Instructions to follow
Check every line of the data below for the word "patterns" and say how many have it, without further comment.

[Stored data entries]

%%

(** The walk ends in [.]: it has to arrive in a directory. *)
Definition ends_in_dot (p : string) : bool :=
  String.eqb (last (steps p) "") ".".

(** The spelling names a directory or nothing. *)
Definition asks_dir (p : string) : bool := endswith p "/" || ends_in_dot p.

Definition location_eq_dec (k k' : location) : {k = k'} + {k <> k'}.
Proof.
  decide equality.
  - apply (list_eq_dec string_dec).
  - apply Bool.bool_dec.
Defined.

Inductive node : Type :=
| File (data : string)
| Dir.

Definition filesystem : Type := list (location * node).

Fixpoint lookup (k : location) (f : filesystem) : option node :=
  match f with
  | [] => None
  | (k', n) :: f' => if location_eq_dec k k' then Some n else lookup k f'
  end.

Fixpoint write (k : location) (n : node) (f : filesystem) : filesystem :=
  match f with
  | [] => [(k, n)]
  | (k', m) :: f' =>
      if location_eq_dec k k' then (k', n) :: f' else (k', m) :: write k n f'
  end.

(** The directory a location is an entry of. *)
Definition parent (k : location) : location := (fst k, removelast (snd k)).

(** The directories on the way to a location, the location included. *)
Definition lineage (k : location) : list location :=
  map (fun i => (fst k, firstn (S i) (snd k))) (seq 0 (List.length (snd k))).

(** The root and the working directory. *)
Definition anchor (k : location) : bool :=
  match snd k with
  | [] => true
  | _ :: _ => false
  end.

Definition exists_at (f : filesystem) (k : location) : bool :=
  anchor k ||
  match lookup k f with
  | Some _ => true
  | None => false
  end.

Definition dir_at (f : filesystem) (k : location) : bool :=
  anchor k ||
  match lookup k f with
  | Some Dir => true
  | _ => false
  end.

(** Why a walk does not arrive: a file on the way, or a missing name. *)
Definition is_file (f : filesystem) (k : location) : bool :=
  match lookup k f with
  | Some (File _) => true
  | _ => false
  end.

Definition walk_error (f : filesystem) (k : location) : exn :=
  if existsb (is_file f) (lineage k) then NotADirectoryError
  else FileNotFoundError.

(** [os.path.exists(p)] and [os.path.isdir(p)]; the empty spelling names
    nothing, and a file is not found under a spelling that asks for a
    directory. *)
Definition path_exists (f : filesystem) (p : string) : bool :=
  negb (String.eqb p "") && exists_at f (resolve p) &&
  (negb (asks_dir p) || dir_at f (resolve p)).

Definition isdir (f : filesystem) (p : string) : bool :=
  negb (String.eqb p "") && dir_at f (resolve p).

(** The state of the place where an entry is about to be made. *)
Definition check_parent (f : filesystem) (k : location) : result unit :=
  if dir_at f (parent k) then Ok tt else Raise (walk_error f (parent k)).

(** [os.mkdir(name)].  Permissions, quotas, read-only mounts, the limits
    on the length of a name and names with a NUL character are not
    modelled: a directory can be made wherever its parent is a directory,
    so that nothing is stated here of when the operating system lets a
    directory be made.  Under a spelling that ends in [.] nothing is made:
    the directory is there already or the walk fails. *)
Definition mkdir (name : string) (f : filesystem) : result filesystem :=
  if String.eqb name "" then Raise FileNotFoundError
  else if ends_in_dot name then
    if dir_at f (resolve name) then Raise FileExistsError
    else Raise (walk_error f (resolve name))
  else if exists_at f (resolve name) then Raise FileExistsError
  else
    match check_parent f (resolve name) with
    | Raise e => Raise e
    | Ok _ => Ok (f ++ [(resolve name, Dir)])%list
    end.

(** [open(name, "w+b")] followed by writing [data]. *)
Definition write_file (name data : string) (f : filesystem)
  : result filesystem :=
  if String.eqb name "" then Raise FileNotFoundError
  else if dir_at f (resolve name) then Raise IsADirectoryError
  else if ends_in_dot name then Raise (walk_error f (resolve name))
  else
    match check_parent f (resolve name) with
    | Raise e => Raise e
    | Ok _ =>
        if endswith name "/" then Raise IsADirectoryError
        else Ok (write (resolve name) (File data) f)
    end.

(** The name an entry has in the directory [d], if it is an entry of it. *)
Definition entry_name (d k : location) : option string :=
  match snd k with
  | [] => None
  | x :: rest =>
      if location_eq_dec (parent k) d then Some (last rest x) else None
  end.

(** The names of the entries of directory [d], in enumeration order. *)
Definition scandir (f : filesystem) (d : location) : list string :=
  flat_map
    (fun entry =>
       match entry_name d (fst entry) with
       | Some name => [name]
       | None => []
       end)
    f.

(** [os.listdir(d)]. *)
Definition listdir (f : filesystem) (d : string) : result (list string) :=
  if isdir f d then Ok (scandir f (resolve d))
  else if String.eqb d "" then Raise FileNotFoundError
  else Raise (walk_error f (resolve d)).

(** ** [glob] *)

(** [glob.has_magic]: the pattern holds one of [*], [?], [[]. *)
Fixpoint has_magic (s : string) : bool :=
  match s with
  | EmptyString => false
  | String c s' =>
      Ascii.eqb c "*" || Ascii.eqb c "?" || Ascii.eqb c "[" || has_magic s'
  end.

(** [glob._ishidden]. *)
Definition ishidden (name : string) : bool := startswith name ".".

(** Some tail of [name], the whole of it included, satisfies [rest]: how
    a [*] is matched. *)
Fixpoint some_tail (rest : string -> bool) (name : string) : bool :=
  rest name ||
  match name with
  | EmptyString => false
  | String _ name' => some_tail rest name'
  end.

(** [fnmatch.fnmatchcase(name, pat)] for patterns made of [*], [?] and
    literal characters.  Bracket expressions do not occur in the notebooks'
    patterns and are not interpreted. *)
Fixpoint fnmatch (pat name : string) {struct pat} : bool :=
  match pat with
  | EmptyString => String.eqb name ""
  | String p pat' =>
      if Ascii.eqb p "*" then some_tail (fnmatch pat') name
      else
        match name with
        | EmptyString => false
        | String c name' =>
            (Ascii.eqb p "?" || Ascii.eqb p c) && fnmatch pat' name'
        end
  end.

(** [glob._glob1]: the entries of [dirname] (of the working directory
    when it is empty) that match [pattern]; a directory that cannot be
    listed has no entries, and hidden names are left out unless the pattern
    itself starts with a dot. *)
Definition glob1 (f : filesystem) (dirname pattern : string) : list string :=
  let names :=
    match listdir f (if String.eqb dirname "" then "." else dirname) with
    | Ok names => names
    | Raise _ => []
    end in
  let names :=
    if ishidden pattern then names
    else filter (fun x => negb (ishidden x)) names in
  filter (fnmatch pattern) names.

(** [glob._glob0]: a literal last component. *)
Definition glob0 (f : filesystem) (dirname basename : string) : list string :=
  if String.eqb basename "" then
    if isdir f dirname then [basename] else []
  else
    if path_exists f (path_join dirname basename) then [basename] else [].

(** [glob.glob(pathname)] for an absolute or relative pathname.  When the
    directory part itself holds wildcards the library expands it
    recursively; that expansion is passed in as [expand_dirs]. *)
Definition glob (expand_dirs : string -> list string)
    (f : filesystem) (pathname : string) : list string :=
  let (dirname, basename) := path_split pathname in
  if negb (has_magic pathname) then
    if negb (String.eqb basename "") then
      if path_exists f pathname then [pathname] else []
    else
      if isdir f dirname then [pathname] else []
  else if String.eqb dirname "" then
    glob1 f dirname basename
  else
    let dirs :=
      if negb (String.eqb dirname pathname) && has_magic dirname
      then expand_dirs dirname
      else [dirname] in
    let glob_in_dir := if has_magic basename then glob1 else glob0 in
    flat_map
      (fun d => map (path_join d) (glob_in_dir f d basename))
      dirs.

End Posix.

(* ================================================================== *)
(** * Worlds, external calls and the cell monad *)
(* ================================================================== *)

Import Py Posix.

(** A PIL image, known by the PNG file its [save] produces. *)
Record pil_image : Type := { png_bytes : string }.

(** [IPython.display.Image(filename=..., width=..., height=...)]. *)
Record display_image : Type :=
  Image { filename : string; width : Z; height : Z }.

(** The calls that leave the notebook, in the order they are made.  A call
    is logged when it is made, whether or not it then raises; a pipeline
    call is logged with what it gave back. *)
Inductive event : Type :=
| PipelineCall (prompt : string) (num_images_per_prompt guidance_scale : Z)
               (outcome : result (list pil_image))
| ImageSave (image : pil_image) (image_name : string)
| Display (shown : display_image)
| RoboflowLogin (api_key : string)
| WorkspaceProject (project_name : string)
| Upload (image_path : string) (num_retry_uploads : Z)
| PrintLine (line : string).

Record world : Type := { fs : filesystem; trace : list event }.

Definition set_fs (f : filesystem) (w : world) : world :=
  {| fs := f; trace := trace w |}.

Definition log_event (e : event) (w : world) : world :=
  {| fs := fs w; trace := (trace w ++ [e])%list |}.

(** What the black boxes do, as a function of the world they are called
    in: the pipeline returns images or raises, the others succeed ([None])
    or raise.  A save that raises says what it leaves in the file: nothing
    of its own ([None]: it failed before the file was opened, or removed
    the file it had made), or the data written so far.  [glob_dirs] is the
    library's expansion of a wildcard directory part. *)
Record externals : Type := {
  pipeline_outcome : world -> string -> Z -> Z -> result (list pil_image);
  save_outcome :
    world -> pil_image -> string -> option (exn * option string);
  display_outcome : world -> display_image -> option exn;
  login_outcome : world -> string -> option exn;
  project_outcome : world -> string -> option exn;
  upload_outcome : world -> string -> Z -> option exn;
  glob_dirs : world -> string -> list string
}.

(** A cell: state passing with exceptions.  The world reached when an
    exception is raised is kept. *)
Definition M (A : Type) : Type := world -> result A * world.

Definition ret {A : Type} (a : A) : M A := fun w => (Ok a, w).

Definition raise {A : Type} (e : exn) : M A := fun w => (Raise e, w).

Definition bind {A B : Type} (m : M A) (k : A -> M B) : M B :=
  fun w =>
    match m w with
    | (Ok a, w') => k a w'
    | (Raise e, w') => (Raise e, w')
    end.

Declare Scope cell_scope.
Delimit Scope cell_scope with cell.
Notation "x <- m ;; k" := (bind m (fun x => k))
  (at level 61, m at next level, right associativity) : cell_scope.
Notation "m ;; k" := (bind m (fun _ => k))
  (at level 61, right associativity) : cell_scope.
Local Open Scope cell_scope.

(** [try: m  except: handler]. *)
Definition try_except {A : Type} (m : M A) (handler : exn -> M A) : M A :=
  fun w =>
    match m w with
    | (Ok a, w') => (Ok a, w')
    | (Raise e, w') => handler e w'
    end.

%%

Your response
2